Sunset Above Tuolumne Meadows

The truth is that photography groups need to travel short distances on foot, and/or need to travel between locations separated by any distance by van or in cars.

In a place like Yellowstone, roads were built long ago to take people to all the main attractions. The idea that people would want to walk any distance for fun was an alien concept back in the day. While making such easy access to geysers and wildlife in Yellowstone might have ruined the wilderness experience, it was a boon to photographers.

It's different in a place like Yosemite. With the exception of Yosemite Valley, it's hard to see many of the park's attractions. Most of the geography of the park has either been placed off-limits to motorized traffic, or is too rugged for easy access by road.

To reach the waterfalls, glaciers and high peaks in Yosemite's backcountry requires a serious physical commitment. In 1927, for example, Ansel Adams spent hours climbing to make his iconic photograph, "Monolith, The Face of Half Dome." To plant their feet where he did then, photographers today have to make the same climb Adams did.

In 1870, in order to photograph Old Faithful, William Henry Jackson, the first photographer to reach Yellowstone, had to travel with a mule train for several days. Today, I can drive within a hundred yards of Old Faithful to make my photographs of the world's most famous and most accessible geyser.



The Packer

That's why there are plenty of calendar shots of backcountry locations – of waterfalls and glaciers and high peaks – in Yosemite, and not so many backcountry images for Yellowstone. That easy accessibility to so much that Yellowstone offers is precisely why it's such a fertile field to till for groups of photographers, who can share the experience of seeing and photographing the geysers, the wildlife, and the sweeping views contained within park's mountainous landscapes.


And sharing those moments is the reason for going with a group of photographers. A group acts as a force multiplier, each participant acting to help the rest, everyone sharing ideas and looking through each others viewfinders.




Lembert Dome (Yosemite) Reflection


When I travel to places like Yellowstone and Yosemite with a group to make photographs, we all have to be for photography. We have to leave the hiking and cycling and climbing and skiing and kayaking for other days. We have to be one-for-all, and all-for-one. And that means traveling together, by van or in cars. While we lose something when we join a group – total freedom to do what we want – we gain something, too, which is a chance to learn about the creative vision of others, and in so doing, learn to see more creatively ourselves.


Outflow from Saddle Rock Lake

We don't see creatively only when we're with a group. When the journey ends, we can take what we learn from a group with us. And when we're on our own, we can connect with the world around us, we can make photographs that hold deeper meanings, to ourselves and others, than would mere snapshot images.

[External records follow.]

(* ===== verification/RiskExit.v ===== *)
(** * Risk exits: [services/risk_exit_rules.py]

    Amounts are finite decimals; an instant is a wall-clock time with the UTC
    offset of its time zone, if it has one. *)

From S2P Require Import Prelude Rounding PyTime.

#[local] Open Scope Q_scope.
#[local] Open Scope py_scope.
#[local] Set Warnings "-clear-no-such-hyp".

Definition EXIT_UNIT_ABSOLUTE : string := "ABSOLUTE".
Definition EXIT_UNIT_PERCENT : string := "PERCENT".

Inductive ExitReason : Type :=
  | PAIR_TARGET | PAIR_STOP | PAIR_TIME_LIMIT | ACCOUNT_TARGET | ACCOUNT_STOP.

Record PairExitParams : Type := {
  px_target : Q;
  px_stop : Q;
  px_time_limit : Z;
  px_target_unit : string;
  px_stop_unit : string;
  px_opened_at : moment;
  px_entry_gross_notional : Q
}.

Record AccountRiskParams : Type := {
  rk_daily_target : option Q;
  rk_daily_stop : option Q;
  rk_daily_target_unit : string;
  rk_daily_stop_unit : string;
  rk_total_margin : Q
}.

Record ExitDecision : Type := { ed_reason : ExitReason; ed_threshold : Q; ed_pnl : Q }.

Definition pair_entry_gross_notional (leg_a_signed_qty leg_a_entry_mark : Q)
    (leg_b_signed_qty leg_b_entry_mark : option Q) : Q :=
  let total := dabs (dmul leg_a_signed_qty leg_a_entry_mark) in
  match leg_b_signed_qty, leg_b_entry_mark with
  | Some q, Some m => dadd total (dabs (dmul q m))
  | _, _ => total
  end.

Definition resolve_threshold (level : option Q) (unit : string) (basis : Q) : option Q :=
  match level with
  | None => None
  | Some value =>
      let normalized := str_upper (str_or unit EXIT_UNIT_ABSOLUTE) in
      if (normalized =? EXIT_UNIT_ABSOLUTE)%string then Some value
      else if (normalized =? EXIT_UNIT_PERCENT)%string then
        if basis <=? 0 then None else Some (dmul value basis)
      else None
  end.

(** [dt.replace(tzinfo=...)] keeps the wall clock; two aware instants compare
    in UTC, two naive ones by their wall clocks. *)
Definition with_zone (m : moment) (offset : option Z) : moment :=
  {| mo_wall := mo_wall m; mo_offset := offset |}.
(** [opened + timedelta(seconds=limit)]. *)
Definition plus_seconds (m : moment) (s : Z) : result moment :=
  let wall := (mo_wall m + s * second)%Z in
  if (max_wall <? wall)%Z then Raise OverflowError
  else Ok {| mo_wall := wall; mo_offset := mo_offset m |}.

Definition time_limit_reached (opened now : moment) (limit : Z) : result bool :=
  let (opened, now) :=
    match mo_offset opened, mo_offset now with
    | None, Some z => (with_zone opened (Some z), now)
    | Some z, None => (opened, with_zone now (Some z))
    | _, _ => (opened, now)
    end in
  let! due := plus_seconds opened limit in
  Ok (utc_of due <=? utc_of now)%Z.

Definition evaluate_pair_exit (params : PairExitParams) (pnl : Q) (now : moment)
    : result (option ExitDecision) :=
  let basis := px_entry_gross_notional params in
  let target_or_time :=
    let timer :=
      if (0 <? px_time_limit params)%Z then
        let! due := time_limit_reached (px_opened_at params) now (px_time_limit params) in
        Ok (if due then Some {| ed_reason := PAIR_TIME_LIMIT;
                                ed_threshold := inject_Z (px_time_limit params);
                                ed_pnl := pnl |}
            else None)
      else Ok None in
    match resolve_threshold (Some (px_target params)) (px_target_unit params) basis with
    | Some target_amt =>
        if target_amt <=? pnl
        then Ok (Some {| ed_reason := PAIR_TARGET; ed_threshold := target_amt; ed_pnl := pnl |})
        else timer
    | None => timer
    end in
  match resolve_threshold (Some (px_stop params)) (px_stop_unit params) basis with
  | Some stop_amt =>
      if pnl <=? stop_amt
      then Ok (Some {| ed_reason := PAIR_STOP; ed_threshold := stop_amt; ed_pnl := pnl |})
      else target_or_time
  | None => target_or_time
  end.

Definition evaluate_account_risk (params : AccountRiskParams) (session_pnl : Q)
    : option ExitDecision :=
  let target :=
    match resolve_threshold (rk_daily_target params) (rk_daily_target_unit params)
            (rk_total_margin params) with
    | Some target_amt =>
        if target_amt <=? session_pnl
        then Some {| ed_reason := ACCOUNT_TARGET; ed_threshold := target_amt;
                     ed_pnl := session_pnl |}
        else None
    | None => None
    end in
  match resolve_threshold (rk_daily_stop params) (rk_daily_stop_unit params)
          (rk_total_margin params) with
  | Some stop_amt =>
      if session_pnl <=? stop_amt
      then Some {| ed_reason := ACCOUNT_STOP; ed_threshold := stop_amt; ed_pnl := session_pnl |}
      else target
  | None => target
  end.

(** ** The rules, declaratively *)

(** A side fires when its resolved level is reached from the right side. *)
Definition stop_hit (level : option Q) (unit : string) (basis pnl : Q) (t : Q) : Prop :=
  resolve_threshold level unit basis = Some t /\ pnl <= t.
Definition target_hit (level : option Q) (unit : string) (basis pnl : Q) (t : Q) : Prop :=
  resolve_threshold level unit basis = Some t /\ t <= pnl.

Lemma stop_hit_dec level unit basis pnl :
  (exists t, stop_hit level unit basis pnl t) \/ (forall t, ~ stop_hit level unit basis pnl t).
Proof.
  unfold stop_hit. destruct (resolve_threshold level unit basis) as [x|].
  - destruct (Qlt_le_dec x pnl) as [H|H]; [right|left; eauto].
    intros t [[= <-] Ht]. lra.
  - right. by intros t [? _].
Qed.

Definition timer_due (params : PairExitParams) (now : moment) : Prop :=
  (0 < px_time_limit params)%Z /\
  time_limit_reached (px_opened_at params) now (px_time_limit params) = Ok true.

(** The first rule that applies, in the order stop, target, timer. *)
Inductive pair_decision (params : PairExitParams) (pnl : Q) (now : moment)
    : option ExitDecision -> Prop :=
  | decide_stop t :
      stop_hit (Some (px_stop params)) (px_stop_unit params) (px_entry_gross_notional params) pnl t ->
      pair_decision params pnl now
        (Some {| ed_reason := PAIR_STOP; ed_threshold := t; ed_pnl := pnl |})
  | decide_target t :
      (forall t', ~ stop_hit (Some (px_stop params)) (px_stop_unit params)
                     (px_entry_gross_notional params) pnl t') ->
      target_hit (Some (px_target params)) (px_target_unit params)
        (px_entry_gross_notional params) pnl t ->
      pair_decision params pnl now
        (Some {| ed_reason := PAIR_TARGET; ed_threshold := t; ed_pnl := pnl |})
  | decide_time :
      (forall t', ~ stop_hit (Some (px_stop params)) (px_stop_unit params)
                     (px_entry_gross_notional params) pnl t') ->
      (forall t', ~ target_hit (Some (px_target params)) (px_target_unit params)
                     (px_entry_gross_notional params) pnl t') ->
      timer_due params now ->
      pair_decision params pnl now
        (Some {| ed_reason := PAIR_TIME_LIMIT; ed_threshold := inject_Z (px_time_limit params);
                 ed_pnl := pnl |})
  | decide_hold :
      (forall t', ~ stop_hit (Some (px_stop params)) (px_stop_unit params)
                     (px_entry_gross_notional params) pnl t') ->
      (forall t', ~ target_hit (Some (px_target params)) (px_target_unit params)
                     (px_entry_gross_notional params) pnl t') ->
      ~ timer_due params now ->
      pair_decision params pnl now None.

(** The pair rules are exact: [evaluate_pair_exit] returns a decision
    exactly when it is the one of the first applicable rule: the stop at or
    below its level, then the target at or above its level, then the timer;
    it raises only when the timer's deadline lies beyond the year 9999. *)
Theorem evaluate_pair_exit_exact (params : PairExitParams) (pnl : Q) (now : moment) :
  match evaluate_pair_exit params pnl now with
  | Ok d => pair_decision params pnl now d
  | Raise e =>
      e = OverflowError /\
      (max_wall < mo_wall (px_opened_at params) + px_time_limit params * second)%Z
  end.
Proof.
  unfold evaluate_pair_exit.
  set (timer := if (0 <? px_time_limit params)%Z then _ else _).
  assert (Ht : (forall t', ~ stop_hit (Some (px_stop params)) (px_stop_unit params)
                     (px_entry_gross_notional params) pnl t') ->
    (forall t', ~ target_hit (Some (px_target params)) (px_target_unit params)
                     (px_entry_gross_notional params) pnl t') ->
    match timer with
    | Ok d => pair_decision params pnl now d
    | Raise e => e = OverflowError /\
        (max_wall < mo_wall (px_opened_at params) + px_time_limit params * second)%Z
    end).
  { intros Hs Hg. unfold timer. destruct (Z.ltb_spec 0 (px_time_limit params)) as [Hl|Hl].
    - destruct (time_limit_reached _ now _) as [[]|e] eqn:E; simpl.
      + by apply decide_time.
      + apply decide_hold; [done..|]. intros [_ H]. congruence.
      + unfold time_limit_reached, plus_seconds in E.
        repeat case_match; simplify_eq/=; bool_to_prop; simplify_eq/=; done.
    - apply decide_hold; [done..|]. intros [H _]. lia. }
  assert (Hg : (forall t', ~ stop_hit (Some (px_stop params)) (px_stop_unit params)
                     (px_entry_gross_notional params) pnl t') ->
    match (match resolve_threshold (Some (px_target params)) (px_target_unit params)
             (px_entry_gross_notional params) with
           | Some target_amt =>
               if target_amt <=? pnl
               then Ok (Some {| ed_reason := PAIR_TARGET; ed_threshold := target_amt; ed_pnl := pnl |})
               else timer
           | None => timer
           end) with
    | Ok d => pair_decision params pnl now d
    | Raise e => e = OverflowError /\
        (max_wall < mo_wall (px_opened_at params) + px_time_limit params * second)%Z
    end).
  { intros Hs. destruct (resolve_threshold (Some (px_target params)) _ _) as [x|] eqn:E.
    - destruct (Qleb_spec x pnl); [by apply decide_target|].
      apply Ht; [done|]. intros t [H1 H2]. rewrite E in H1. by injection H1 as <-.
    - apply Ht; [done|]. intros t [H1 _]. by rewrite E in H1. }
  destruct (resolve_threshold (Some (px_stop params)) _ _) as [x|] eqn:E.
  - destruct (Qleb_spec pnl x); [by apply decide_stop|].
    apply Hg. intros t [H1 H2]. rewrite E in H1. by injection H1 as <-.
  - apply Hg. intros t [H1 _]. by rewrite E in H1.
Qed.

(** The account rules are exact: the daily stop fires exactly when the
    session result is at or below its level, the daily target exactly when the
    stop does not fire and the result is at or above its level; a side without
    level, with an unknown unit, or in percent of a margin that is not
    positive never fires. *)
Theorem evaluate_account_risk_exact (p : AccountRiskParams) (pnl t : Q) :
  let stop := stop_hit (rk_daily_stop p) (rk_daily_stop_unit p) (rk_total_margin p) pnl in
  let target := target_hit (rk_daily_target p) (rk_daily_target_unit p) (rk_total_margin p) pnl in
  (evaluate_account_risk p pnl
     = Some {| ed_reason := ACCOUNT_STOP; ed_threshold := t; ed_pnl := pnl |} <-> stop t) /\
  (evaluate_account_risk p pnl
     = Some {| ed_reason := ACCOUNT_TARGET; ed_threshold := t; ed_pnl := pnl |}
   <-> (forall t', ~ stop t') /\ target t) /\
  (evaluate_account_risk p pnl = None <-> (forall t', ~ stop t') /\ (forall t', ~ target t')) /\
  (forall level unit basis, level = None \/
     (str_upper (str_or unit EXIT_UNIT_ABSOLUTE) <> EXIT_UNIT_ABSOLUTE /\
      (str_upper (str_or unit EXIT_UNIT_ABSOLUTE) <> EXIT_UNIT_PERCENT \/ basis <= 0)) ->
     resolve_threshold level unit basis = None).
Proof.
  intros stop target. unfold stop, target, stop_hit, target_hit, evaluate_account_risk.
  split; [|split; [|split]].
  4: { intros [level|] unit basis; [|done]. intros [|[H1 H2]]; [done|]. unfold resolve_threshold.
       destruct (String.eqb_spec (str_upper (str_or unit EXIT_UNIT_ABSOLUTE)) EXIT_UNIT_ABSOLUTE);
         [done|].
       destruct (String.eqb_spec (str_upper (str_or unit EXIT_UNIT_ABSOLUTE)) EXIT_UNIT_PERCENT);
         [|done].
       destruct H2; [done|]. destruct (Qleb_spec basis 0); [done|lra]. }
  all: destruct (resolve_threshold (rk_daily_stop p) _ _) as [s|];
    destruct (resolve_threshold (rk_daily_target p) _ _) as [g|];
    try destruct (Qleb_spec pnl s); try destruct (Qleb_spec g pnl); naive_solver.
Qed.

(** Percent levels scale with the basis and keep their order: with a
    positive basis, a smaller percent level is never resolved to a larger
    amount, and the resolved amount carries the sign of the level (a stop of a
    loss stays a loss). *)
Theorem percent_threshold_monotone (v w basis a b : Q) (unit : string) :
  str_upper unit = EXIT_UNIT_PERCENT -> v <= w ->
  resolve_threshold (Some v) unit basis = Some a -> resolve_threshold (Some w) unit basis = Some b ->
  0 < basis /\ a <= b /\ (v <= 0 -> a <= 0) /\ (0 <= v -> 0 <= a).
Proof.
  intros Hu Hvw. unfold resolve_threshold.
  assert (E : str_upper (str_or unit EXIT_UNIT_ABSOLUTE) = EXIT_UNIT_PERCENT).
  { unfold str_or. destruct unit; [discriminate Hu|done]. }
  rewrite E. cbn [String.eqb Ascii.eqb Bool.eqb].
  change (EXIT_UNIT_PERCENT =? EXIT_UNIT_ABSOLUTE)%string with false.
  change (EXIT_UNIT_PERCENT =? EXIT_UNIT_PERCENT)%string with true. cbv iota.
  destruct (Qleb_spec basis 0) as [|Hb]; [done|]. intros [= <-] [= <-].
  split; [lra|]. split; [by apply dmul_mono_l; [lra|]|]. split; intros Hv.
  - apply (rounds_nonpos (f := ctx)). nra.
  - apply dmul_nonneg; lra.
Qed.

Definition ex_pair_params : PairExitParams := {|
  px_target := 5 # 100; px_stop := - (2 # 100); px_time_limit := 3600;
  px_target_unit := "percent"; px_stop_unit := "PERCENT";
  px_opened_at := {| mo_wall := 0; mo_offset := None |}; px_entry_gross_notional := 10000 |}.

Example ex_pair_stop :
  evaluate_pair_exit ex_pair_params (- 250) {| mo_wall := 0; mo_offset := Some 0%Z |}
  = Ok (Some {| ed_reason := PAIR_STOP; ed_threshold := - 200; ed_pnl := - 250 |}).
Proof. by vm_compute. Qed.
Example ex_pair_timer :
  evaluate_pair_exit ex_pair_params 0 {| mo_wall := 3600 * second; mo_offset := Some 0%Z |}
  = Ok (Some {| ed_reason := PAIR_TIME_LIMIT; ed_threshold := 3600; ed_pnl := 0 |}).
Proof. by vm_compute. Qed.

Lemma percent_threshold_monotone_witness : - 200 <= 500.
Proof.
  refine (proj1 (proj2 (percent_threshold_monotone (- (2 # 100)) (5 # 100) 10000 (- 200) 500
    "percent" _ _ _ _))); by vm_compute.
Defined.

Pelicans along Ballona Creek

We can certainly make satisfying photographs when we're on hikes that lead deep into the mountains, or on long bike rides. We don't have to drive up to a Kodak viewpoint, we don't have to be with a group, . All the photographs, for example, appearing on this post were made (except for the one of Sam Chin photographing the night sky) outside the company of other photographers, on trips that didn't revolve around photography. Reaching the state of experience I needed to make these photographs, though, came from my interactions with groups of photographers in places like Yellowstone.


Shooting Stars

Admittedly, sitting in a van in between stops for photographs seems like taking the easy road. However, after a day climbing into and out of a van, after walking with a camera and lenses to and from the van, after interacting with others to think and see and learn in new ways, and after getting up well before dawn and going to bed well after dark, photographers who are part of a group know they have worked hard each day, worked as if they'd hiked all day. Their minds know it, and there bodies know it, too.

Note: Click on any image for a larger version.



3 comments:

Patrick Ashley said...

Excellent post, Dave!

Patrick Ashley said...

Excellent post, Dave!

Bob said...

Dave - having hiked and taken photographs, I could not agree more. You explained it perfectly!